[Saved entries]
# # #
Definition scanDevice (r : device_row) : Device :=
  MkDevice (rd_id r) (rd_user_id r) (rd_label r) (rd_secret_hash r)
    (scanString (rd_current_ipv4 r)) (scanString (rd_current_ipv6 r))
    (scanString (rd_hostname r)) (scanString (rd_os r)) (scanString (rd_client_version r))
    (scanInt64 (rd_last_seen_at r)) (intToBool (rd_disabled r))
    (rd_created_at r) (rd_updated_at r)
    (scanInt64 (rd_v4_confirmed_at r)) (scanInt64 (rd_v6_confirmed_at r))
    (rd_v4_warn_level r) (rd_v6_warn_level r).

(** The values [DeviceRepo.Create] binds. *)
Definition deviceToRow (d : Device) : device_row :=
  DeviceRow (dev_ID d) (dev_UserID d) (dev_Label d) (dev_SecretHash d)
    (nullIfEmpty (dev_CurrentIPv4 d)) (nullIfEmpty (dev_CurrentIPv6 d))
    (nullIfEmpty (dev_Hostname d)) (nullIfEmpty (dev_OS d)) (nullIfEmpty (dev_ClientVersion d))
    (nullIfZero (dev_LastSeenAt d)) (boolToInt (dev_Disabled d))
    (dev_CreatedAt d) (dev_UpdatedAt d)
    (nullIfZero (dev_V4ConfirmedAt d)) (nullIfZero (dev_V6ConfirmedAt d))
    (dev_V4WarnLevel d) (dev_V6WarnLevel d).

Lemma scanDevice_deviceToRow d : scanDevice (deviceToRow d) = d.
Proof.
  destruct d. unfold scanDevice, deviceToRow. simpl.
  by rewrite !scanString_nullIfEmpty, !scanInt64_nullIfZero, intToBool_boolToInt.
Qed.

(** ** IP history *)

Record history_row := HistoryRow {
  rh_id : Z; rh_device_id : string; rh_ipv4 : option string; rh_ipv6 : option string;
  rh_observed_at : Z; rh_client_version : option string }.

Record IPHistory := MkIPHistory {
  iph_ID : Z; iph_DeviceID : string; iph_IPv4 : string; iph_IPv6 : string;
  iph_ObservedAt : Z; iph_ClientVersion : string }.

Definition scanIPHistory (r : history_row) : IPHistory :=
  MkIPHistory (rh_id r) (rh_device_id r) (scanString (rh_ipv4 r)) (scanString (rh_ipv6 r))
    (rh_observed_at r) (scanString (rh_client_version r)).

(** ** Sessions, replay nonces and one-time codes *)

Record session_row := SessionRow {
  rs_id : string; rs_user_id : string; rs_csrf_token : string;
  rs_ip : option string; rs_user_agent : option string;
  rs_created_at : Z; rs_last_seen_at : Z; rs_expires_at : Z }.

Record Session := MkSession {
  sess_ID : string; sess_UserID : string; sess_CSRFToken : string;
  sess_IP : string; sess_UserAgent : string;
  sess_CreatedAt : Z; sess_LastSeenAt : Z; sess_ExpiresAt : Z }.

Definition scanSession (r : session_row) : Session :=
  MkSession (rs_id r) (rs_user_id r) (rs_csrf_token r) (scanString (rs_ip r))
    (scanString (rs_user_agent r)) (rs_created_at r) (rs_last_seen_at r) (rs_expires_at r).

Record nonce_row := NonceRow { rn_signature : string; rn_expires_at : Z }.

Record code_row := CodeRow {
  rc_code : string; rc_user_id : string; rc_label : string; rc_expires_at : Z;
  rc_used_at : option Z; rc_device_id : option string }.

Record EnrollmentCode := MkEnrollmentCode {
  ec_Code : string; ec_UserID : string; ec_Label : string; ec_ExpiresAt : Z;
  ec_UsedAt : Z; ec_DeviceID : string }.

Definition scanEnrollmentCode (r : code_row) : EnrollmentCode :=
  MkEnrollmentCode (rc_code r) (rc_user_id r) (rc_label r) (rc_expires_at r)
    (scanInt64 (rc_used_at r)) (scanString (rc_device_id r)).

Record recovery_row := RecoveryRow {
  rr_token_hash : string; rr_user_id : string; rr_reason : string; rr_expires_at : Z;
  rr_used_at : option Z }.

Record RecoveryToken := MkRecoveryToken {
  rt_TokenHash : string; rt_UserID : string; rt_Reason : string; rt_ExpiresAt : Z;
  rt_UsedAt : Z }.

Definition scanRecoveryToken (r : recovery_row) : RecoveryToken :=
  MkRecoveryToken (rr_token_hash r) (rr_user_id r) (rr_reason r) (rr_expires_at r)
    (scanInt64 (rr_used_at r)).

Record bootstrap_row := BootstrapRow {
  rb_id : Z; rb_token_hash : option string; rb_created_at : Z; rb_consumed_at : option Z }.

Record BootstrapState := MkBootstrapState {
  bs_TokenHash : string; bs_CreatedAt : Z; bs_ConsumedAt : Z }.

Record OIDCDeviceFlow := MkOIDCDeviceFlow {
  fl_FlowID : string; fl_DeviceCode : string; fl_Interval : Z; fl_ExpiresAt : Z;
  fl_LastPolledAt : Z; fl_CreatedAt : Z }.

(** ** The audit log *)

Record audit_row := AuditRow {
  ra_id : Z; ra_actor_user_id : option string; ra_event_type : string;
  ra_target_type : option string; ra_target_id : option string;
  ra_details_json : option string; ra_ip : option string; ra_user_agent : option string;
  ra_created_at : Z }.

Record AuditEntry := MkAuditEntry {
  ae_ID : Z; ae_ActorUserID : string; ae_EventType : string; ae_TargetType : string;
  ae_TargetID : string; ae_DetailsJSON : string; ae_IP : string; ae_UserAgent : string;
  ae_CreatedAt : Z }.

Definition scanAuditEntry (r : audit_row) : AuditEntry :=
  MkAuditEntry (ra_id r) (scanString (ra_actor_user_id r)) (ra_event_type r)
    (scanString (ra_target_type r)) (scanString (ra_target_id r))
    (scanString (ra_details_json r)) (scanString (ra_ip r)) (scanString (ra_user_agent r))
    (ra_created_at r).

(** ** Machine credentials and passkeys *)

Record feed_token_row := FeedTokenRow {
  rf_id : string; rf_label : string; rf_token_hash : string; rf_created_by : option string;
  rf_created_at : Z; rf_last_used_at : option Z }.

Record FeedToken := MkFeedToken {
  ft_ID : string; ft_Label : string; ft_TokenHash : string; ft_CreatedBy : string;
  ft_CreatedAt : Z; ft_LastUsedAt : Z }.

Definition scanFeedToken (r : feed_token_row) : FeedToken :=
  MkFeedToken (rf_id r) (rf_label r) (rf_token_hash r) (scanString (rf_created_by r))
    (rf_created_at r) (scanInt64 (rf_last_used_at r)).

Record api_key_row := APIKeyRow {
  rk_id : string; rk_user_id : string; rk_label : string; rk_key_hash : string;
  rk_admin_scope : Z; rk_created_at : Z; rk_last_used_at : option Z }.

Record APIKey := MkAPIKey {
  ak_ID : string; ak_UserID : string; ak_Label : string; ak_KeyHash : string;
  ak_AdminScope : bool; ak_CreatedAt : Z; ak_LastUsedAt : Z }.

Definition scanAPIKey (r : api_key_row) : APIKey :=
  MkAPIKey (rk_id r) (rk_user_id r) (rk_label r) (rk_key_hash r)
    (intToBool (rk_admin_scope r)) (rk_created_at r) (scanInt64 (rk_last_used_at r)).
# # #
■ Task description
Word for word, repeat the line holding "ak_AdminScope : bool;" and all lines after it through the end of the entries above.

■ Exercise output
  ak_AdminScope : bool; ak_CreatedAt : Z; ak_LastUsedAt : Z }.

Definition scanAPIKey (r : api_key_row) : APIKey :=
  MkAPIKey (rk_id r) (rk_user_id r) (rk_label r) (rk_key_hash r)
    (intToBool (rk_admin_scope r)) (rk_created_at r) (scanInt64 (rk_last_used_at r)).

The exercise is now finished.